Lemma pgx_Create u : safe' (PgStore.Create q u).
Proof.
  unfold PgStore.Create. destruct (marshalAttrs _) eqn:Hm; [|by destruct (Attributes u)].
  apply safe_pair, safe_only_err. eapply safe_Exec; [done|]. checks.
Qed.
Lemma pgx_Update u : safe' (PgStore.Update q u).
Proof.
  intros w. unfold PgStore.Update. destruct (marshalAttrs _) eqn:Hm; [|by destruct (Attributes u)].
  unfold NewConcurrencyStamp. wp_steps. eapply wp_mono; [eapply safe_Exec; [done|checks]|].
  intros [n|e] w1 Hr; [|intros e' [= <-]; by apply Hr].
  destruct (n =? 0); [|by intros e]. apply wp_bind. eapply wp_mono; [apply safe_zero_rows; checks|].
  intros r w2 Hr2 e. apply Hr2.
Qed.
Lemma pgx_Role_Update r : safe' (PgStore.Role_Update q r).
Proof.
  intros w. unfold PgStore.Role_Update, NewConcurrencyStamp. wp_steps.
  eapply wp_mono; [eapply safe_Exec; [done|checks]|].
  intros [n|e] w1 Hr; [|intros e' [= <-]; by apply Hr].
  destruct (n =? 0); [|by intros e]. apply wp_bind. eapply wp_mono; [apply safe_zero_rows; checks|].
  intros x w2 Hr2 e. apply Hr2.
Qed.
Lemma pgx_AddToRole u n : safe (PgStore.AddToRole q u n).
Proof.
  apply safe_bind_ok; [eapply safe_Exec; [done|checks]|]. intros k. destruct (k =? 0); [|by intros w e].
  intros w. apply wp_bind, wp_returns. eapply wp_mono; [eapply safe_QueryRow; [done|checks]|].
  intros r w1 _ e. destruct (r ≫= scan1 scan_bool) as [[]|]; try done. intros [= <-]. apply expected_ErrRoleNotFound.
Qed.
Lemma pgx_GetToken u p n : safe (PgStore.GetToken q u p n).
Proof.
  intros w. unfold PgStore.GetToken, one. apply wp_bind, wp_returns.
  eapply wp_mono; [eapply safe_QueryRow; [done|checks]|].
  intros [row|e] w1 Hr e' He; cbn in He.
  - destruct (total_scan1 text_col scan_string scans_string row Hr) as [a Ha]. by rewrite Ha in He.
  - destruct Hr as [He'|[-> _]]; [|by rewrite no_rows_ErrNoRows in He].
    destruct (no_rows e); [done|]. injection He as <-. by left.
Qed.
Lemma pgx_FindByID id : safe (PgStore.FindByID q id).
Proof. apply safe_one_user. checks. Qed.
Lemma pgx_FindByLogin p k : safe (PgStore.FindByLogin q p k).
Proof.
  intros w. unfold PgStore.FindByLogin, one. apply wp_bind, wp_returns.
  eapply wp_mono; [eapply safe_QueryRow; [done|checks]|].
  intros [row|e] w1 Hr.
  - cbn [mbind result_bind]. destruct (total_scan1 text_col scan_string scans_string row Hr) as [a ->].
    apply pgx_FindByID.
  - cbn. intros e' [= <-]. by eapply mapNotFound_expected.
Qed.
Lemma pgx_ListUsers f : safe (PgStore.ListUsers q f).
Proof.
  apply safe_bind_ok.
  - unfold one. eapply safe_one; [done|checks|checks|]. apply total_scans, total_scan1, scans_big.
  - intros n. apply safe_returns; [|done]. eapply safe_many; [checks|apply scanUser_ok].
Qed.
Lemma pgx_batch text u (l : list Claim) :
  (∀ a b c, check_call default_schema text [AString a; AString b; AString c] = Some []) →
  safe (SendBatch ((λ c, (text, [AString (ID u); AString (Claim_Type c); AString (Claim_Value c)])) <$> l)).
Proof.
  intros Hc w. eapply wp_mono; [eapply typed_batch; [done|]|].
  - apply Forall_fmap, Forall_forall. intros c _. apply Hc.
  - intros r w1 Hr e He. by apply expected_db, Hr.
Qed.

* * *

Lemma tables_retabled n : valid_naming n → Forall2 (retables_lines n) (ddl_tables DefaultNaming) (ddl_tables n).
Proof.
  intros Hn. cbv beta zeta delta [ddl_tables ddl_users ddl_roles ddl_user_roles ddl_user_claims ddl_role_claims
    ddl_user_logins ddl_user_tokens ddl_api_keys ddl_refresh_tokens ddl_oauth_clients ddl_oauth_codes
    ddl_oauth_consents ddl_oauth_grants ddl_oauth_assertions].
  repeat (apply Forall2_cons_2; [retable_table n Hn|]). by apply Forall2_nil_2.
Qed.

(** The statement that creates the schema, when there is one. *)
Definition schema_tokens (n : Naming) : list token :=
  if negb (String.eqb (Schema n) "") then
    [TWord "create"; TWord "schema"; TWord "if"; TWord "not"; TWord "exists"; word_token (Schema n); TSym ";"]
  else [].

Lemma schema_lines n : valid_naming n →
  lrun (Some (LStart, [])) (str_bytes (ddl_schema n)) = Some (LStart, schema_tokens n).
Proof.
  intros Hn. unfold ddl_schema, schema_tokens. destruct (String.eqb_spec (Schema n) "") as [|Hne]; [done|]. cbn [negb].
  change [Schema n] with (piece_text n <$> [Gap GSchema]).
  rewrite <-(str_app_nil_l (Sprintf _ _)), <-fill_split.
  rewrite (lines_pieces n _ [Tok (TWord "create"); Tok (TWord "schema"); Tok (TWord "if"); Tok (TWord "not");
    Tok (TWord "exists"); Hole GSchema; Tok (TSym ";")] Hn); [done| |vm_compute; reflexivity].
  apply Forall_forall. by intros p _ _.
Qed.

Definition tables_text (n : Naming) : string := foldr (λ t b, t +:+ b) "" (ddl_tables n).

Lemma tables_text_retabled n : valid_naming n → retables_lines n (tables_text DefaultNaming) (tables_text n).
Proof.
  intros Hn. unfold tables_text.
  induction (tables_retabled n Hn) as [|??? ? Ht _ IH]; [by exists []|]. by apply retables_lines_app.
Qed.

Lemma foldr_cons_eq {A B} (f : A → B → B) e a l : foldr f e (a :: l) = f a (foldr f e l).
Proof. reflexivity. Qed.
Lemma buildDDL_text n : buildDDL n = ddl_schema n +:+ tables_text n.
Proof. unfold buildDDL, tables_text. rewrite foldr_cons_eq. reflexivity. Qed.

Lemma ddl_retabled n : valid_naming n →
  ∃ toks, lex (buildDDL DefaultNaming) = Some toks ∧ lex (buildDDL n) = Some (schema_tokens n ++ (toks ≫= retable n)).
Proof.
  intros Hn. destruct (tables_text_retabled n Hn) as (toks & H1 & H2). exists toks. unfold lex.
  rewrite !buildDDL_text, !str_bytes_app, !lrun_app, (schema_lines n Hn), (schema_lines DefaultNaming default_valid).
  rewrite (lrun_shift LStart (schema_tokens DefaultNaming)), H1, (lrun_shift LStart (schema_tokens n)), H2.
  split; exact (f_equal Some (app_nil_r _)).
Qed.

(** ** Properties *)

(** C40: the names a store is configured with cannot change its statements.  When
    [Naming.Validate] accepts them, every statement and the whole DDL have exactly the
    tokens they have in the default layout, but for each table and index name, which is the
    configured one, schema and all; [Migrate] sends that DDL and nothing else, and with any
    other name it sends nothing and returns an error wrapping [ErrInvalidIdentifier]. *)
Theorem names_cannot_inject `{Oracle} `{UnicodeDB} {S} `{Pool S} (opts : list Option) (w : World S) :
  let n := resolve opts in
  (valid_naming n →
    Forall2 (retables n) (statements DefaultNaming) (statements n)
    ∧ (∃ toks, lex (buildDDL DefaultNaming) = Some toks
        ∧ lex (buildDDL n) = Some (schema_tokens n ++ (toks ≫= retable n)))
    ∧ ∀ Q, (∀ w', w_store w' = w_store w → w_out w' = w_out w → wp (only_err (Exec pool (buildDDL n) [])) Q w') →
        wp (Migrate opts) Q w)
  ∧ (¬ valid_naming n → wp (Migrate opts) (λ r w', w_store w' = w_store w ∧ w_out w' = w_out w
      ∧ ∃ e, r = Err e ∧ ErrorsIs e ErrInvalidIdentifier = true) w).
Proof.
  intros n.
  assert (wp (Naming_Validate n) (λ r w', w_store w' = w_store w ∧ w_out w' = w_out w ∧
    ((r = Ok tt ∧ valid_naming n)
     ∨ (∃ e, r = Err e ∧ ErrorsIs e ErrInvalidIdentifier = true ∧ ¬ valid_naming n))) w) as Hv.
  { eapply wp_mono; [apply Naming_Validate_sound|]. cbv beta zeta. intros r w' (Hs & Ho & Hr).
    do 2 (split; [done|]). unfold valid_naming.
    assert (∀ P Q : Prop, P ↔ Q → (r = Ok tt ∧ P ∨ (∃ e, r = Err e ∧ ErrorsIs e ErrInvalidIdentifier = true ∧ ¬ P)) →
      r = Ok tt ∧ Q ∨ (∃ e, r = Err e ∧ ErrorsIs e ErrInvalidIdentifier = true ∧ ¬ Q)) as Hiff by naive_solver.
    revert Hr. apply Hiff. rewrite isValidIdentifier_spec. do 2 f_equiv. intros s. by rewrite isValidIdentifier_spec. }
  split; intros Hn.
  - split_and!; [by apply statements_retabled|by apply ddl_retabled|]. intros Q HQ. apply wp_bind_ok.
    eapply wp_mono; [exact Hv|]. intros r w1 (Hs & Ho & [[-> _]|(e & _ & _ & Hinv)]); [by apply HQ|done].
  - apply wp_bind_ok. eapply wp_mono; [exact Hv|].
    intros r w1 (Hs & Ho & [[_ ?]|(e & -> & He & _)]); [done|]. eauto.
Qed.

---

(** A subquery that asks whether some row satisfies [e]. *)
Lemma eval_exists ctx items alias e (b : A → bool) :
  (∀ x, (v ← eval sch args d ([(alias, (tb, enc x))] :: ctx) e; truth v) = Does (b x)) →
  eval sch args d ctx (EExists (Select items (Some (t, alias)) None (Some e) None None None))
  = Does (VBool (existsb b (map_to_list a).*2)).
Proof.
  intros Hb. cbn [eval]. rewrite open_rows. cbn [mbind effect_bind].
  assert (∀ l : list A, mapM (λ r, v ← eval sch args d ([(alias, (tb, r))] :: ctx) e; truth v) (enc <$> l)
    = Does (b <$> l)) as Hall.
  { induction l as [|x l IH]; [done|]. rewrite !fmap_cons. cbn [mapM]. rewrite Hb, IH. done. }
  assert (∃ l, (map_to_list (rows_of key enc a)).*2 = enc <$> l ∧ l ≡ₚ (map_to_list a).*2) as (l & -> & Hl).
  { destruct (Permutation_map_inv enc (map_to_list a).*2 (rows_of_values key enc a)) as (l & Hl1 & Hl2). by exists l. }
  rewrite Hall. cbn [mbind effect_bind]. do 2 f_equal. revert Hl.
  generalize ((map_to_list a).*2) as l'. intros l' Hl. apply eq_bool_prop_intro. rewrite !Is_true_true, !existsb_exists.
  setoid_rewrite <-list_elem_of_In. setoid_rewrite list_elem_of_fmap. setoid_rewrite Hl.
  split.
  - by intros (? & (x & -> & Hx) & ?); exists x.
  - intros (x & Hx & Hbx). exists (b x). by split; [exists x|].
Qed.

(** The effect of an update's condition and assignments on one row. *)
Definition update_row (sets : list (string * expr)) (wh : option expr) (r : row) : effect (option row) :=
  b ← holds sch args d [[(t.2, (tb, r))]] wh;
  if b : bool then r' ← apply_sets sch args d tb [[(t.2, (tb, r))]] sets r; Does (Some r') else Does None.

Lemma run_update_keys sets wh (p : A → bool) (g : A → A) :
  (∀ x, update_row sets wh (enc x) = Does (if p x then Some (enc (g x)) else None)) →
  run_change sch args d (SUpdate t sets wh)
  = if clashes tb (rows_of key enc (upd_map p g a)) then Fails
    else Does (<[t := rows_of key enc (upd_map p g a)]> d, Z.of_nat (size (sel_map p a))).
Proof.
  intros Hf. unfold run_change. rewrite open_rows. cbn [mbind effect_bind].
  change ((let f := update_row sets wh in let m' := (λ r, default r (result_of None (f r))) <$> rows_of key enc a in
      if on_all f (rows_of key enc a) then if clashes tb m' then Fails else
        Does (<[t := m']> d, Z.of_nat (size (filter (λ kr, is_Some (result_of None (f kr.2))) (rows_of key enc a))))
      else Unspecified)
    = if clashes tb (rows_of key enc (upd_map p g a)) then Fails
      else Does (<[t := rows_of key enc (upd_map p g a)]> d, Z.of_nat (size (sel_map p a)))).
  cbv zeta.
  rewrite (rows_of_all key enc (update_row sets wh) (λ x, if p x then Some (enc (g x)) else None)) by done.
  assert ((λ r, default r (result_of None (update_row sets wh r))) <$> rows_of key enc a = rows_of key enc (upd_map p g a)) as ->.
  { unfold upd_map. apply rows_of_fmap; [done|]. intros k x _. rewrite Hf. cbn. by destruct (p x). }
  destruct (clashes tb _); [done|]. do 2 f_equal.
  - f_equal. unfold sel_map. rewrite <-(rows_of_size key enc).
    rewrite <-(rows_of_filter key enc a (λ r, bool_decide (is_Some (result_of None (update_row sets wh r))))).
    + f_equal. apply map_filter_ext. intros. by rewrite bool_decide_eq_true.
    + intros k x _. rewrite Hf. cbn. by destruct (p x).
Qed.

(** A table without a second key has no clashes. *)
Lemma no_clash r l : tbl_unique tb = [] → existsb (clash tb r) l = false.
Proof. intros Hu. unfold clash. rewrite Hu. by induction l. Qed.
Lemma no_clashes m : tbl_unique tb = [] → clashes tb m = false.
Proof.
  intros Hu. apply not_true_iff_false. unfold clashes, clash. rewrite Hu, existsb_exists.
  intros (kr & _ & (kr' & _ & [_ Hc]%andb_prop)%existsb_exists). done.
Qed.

## Description of the task
Find each line of the data above that holds the word "alias", then copy it.

## Written response
Lemma eval_exists ctx items alias e (b : A → bool) :
  (∀ x, (v ← eval sch args d ([(alias, (tb, enc x))] :: ctx) e; truth v) = Does (b x)) →
  eval sch args d ctx (EExists (Select items (Some (t, alias)) None (Some e) None None None))
  assert (∀ l : list A, mapM (λ r, v ← eval sch args d ([(alias, (tb, r))] :: ctx) e; truth v) (enc <$> l)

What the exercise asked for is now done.